| Task to carry out |
Set out exactly, line by line, the stretch of data below that begins at the line containing "(Idle, Fresh)). split." and ends at the line containing "- intros t p", with both ends kept.

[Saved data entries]
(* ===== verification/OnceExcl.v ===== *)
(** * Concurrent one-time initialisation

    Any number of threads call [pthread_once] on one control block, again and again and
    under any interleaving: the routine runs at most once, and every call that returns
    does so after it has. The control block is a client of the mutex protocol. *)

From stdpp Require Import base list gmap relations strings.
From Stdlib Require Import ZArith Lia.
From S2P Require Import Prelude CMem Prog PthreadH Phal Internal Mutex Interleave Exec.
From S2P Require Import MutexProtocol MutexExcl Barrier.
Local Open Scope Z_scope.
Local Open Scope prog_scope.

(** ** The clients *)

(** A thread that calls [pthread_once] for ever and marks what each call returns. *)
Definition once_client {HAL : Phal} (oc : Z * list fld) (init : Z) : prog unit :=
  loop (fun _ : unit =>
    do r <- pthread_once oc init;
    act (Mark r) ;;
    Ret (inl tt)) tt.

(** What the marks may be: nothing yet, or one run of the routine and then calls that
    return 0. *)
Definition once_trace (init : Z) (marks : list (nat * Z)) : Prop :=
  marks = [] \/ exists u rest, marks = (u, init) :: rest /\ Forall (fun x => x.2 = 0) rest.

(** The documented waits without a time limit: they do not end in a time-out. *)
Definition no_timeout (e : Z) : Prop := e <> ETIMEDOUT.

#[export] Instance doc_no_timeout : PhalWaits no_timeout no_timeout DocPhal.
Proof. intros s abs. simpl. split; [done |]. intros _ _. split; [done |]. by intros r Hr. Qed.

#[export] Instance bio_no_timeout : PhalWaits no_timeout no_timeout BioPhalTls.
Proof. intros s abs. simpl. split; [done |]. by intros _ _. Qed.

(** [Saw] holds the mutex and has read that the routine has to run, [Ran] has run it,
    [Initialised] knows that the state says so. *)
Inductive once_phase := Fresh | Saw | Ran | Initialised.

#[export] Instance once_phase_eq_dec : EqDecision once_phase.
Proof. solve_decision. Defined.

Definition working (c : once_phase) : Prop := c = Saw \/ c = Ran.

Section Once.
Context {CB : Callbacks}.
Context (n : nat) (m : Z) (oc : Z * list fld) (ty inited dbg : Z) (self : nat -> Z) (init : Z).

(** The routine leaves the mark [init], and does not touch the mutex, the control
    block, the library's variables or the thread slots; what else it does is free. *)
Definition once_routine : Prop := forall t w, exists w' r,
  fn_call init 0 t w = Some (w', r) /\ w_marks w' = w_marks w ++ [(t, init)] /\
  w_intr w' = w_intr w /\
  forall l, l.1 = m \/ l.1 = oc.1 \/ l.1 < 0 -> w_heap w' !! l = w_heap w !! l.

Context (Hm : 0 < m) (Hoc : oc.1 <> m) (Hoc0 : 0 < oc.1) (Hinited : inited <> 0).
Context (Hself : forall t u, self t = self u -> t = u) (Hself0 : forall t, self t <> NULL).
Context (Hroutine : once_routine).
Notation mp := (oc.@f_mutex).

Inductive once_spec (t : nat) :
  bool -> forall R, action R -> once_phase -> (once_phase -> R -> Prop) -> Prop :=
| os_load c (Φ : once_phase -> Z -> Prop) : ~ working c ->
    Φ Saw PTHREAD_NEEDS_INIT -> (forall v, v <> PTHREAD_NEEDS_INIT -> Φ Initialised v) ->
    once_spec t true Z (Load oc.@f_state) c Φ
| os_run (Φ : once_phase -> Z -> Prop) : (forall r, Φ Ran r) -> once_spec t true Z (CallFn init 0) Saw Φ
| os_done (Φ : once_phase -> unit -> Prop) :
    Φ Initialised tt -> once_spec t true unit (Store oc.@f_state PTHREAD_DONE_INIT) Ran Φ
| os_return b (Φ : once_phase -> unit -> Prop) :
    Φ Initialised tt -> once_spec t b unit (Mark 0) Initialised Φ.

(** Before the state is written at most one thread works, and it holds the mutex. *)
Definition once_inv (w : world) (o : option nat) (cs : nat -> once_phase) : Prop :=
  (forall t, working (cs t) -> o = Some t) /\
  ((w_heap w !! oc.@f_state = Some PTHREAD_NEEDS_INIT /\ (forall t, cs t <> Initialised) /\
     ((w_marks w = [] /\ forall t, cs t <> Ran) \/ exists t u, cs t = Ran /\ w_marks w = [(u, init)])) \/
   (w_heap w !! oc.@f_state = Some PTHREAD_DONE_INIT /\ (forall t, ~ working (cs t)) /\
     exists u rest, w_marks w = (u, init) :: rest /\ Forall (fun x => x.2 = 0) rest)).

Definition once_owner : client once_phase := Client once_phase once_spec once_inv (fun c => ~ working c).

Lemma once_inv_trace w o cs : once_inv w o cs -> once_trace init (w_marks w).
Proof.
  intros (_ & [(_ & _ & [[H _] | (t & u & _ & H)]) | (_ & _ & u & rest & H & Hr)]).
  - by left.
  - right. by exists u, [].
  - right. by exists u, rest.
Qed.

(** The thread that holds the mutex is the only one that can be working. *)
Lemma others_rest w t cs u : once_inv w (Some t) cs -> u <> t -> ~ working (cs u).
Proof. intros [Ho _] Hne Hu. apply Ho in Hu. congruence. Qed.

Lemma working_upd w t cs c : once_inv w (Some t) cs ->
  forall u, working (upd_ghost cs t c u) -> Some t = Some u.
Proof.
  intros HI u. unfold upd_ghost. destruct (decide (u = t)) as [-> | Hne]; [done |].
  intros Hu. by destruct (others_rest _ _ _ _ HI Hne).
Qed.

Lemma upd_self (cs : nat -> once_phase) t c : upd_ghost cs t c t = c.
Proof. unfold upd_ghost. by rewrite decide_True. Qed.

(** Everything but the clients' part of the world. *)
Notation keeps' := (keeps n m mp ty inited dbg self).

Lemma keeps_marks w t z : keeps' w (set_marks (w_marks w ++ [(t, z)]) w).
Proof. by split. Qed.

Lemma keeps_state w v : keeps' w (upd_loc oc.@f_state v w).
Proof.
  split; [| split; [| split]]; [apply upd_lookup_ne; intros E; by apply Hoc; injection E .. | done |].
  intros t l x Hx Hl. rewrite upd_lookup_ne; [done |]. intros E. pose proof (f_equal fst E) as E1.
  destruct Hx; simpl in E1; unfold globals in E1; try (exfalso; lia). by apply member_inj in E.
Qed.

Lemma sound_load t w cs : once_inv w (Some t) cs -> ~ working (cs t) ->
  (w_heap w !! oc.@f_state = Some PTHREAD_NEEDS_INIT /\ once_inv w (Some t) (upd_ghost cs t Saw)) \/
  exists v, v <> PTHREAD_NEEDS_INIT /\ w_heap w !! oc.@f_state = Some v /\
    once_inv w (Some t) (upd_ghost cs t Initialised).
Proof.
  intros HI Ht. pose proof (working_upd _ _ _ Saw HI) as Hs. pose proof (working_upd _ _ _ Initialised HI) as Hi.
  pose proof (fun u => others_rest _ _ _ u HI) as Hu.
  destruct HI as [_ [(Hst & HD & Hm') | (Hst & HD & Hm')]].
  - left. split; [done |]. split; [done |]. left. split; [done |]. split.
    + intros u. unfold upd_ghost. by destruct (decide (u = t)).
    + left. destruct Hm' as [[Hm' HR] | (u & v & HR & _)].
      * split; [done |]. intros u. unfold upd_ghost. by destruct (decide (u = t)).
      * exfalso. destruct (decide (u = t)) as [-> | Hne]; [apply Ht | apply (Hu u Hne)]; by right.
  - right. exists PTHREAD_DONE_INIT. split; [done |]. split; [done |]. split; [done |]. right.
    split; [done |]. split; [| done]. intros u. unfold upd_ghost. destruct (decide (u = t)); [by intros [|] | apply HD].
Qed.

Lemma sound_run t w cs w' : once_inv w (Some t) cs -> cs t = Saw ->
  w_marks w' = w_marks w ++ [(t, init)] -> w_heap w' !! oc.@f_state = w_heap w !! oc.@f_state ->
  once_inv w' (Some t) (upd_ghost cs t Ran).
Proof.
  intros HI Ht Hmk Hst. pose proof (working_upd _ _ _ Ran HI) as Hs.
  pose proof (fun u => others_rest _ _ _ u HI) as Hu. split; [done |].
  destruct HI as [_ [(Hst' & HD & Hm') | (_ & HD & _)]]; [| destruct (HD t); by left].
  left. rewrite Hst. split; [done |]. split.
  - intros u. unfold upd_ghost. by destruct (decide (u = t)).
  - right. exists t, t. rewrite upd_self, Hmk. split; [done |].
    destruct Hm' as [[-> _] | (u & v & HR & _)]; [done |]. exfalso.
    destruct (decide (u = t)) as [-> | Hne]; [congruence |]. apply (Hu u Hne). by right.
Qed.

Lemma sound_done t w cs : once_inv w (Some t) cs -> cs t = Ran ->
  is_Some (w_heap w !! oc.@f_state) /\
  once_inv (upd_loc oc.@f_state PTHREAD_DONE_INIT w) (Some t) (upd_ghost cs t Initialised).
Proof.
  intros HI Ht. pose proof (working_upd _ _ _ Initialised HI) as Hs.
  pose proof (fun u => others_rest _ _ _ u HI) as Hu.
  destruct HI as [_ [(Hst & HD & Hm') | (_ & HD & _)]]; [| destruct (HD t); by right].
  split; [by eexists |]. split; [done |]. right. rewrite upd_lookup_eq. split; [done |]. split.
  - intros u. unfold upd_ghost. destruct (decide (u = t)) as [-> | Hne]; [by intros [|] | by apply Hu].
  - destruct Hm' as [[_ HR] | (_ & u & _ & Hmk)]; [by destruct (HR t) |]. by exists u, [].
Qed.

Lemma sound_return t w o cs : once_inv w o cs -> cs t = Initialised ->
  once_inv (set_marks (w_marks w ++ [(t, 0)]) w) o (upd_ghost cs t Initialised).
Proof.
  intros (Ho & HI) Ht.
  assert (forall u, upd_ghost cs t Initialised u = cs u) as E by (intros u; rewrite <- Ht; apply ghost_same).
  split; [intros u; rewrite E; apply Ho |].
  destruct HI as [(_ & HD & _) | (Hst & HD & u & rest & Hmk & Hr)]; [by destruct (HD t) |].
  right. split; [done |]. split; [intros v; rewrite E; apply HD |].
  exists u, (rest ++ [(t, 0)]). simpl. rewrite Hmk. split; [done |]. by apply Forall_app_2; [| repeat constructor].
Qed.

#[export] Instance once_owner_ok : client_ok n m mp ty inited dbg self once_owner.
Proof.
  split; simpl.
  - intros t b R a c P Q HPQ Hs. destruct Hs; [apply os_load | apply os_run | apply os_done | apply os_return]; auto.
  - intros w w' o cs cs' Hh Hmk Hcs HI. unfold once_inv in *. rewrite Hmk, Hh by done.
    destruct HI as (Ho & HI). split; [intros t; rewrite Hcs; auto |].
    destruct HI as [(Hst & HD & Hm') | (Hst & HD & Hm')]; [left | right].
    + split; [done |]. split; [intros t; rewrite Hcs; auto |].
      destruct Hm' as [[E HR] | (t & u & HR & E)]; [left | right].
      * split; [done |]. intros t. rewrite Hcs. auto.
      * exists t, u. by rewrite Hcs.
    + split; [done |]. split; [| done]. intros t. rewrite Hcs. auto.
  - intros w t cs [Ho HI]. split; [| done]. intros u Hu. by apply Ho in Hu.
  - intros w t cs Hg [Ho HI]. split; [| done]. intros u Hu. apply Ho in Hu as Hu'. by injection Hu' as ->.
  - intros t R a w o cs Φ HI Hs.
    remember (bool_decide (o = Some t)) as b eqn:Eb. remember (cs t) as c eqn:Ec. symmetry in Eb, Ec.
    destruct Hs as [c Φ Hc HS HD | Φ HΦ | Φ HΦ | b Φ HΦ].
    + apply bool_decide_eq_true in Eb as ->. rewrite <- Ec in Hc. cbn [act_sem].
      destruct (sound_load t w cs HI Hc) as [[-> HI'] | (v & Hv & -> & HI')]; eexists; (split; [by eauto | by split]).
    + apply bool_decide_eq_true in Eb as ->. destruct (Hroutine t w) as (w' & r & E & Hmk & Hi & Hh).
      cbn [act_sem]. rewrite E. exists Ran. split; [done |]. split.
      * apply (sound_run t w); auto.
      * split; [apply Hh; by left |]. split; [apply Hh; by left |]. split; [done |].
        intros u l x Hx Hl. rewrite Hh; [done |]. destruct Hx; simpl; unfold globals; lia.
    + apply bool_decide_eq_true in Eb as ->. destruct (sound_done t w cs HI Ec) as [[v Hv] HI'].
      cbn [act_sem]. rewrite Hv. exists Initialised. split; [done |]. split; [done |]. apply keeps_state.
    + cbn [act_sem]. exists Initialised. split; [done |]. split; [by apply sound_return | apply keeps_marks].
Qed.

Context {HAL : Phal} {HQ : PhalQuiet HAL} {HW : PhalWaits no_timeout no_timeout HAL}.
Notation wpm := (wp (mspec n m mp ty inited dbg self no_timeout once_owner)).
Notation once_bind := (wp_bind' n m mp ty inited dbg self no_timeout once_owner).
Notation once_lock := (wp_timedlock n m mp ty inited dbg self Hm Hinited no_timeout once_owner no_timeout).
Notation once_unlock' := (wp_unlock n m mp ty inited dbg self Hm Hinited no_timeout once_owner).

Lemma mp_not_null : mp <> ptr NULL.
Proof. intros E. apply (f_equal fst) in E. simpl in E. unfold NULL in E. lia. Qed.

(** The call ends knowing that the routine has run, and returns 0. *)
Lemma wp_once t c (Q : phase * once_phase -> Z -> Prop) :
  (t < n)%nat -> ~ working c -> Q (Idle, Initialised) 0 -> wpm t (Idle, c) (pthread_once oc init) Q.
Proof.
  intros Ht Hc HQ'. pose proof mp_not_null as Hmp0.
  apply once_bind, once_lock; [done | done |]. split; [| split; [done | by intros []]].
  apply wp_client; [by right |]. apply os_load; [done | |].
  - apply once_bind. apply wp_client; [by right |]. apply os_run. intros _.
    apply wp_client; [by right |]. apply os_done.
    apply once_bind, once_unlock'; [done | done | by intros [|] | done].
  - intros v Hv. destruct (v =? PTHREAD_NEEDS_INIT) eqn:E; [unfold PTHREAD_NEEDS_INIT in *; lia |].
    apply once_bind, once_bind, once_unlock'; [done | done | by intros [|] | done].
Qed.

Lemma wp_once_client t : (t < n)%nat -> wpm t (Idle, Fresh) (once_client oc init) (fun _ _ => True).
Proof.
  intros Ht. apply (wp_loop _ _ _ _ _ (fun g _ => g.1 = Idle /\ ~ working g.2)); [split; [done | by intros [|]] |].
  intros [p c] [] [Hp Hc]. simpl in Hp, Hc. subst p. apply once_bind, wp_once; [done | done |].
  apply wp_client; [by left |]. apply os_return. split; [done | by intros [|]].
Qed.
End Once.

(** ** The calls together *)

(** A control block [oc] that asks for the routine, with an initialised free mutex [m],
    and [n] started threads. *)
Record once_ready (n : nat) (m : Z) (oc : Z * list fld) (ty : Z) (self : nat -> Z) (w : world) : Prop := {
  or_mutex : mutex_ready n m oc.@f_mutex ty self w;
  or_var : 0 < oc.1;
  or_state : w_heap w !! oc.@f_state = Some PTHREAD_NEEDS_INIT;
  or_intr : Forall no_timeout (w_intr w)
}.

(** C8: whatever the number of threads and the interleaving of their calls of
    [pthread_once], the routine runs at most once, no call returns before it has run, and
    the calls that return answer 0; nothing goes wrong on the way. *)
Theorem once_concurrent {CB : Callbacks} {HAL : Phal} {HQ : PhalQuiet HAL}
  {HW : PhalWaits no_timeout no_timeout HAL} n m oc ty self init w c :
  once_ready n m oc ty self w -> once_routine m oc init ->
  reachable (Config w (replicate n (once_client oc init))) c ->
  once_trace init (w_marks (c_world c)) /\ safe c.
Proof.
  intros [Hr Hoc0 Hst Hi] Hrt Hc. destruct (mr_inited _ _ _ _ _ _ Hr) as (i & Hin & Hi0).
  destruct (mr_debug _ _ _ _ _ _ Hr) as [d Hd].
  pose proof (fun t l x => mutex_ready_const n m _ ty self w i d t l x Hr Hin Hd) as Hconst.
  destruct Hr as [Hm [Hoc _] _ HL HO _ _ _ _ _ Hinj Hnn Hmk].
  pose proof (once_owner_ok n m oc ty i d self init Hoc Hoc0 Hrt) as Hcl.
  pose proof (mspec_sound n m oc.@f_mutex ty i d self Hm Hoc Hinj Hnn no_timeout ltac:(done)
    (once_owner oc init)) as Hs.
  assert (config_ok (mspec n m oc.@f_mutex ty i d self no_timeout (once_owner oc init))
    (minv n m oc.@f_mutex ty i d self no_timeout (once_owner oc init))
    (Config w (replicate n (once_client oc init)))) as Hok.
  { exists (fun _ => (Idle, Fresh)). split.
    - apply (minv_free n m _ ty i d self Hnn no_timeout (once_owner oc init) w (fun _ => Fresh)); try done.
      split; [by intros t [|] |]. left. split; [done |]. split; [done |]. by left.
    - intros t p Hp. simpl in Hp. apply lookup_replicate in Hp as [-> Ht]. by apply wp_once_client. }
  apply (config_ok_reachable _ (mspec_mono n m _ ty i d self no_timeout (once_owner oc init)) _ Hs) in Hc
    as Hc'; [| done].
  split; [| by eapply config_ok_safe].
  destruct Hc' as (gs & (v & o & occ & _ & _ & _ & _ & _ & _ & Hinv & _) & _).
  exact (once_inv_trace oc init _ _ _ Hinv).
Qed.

| Reply |
  { exists (fun _ => (Idle, Fresh)). split.
    - apply (minv_free n m _ ty i d self Hnn no_timeout (once_owner oc init) w (fun _ => Fresh)); try done.
      split; [by intros t [|] |]. left. split; [done |]. split; [done |]. by left.
    - intros t p Hp. simpl in Hp. apply lookup_replicate in Hp as [-> Ht]. by apply wp_once_client. }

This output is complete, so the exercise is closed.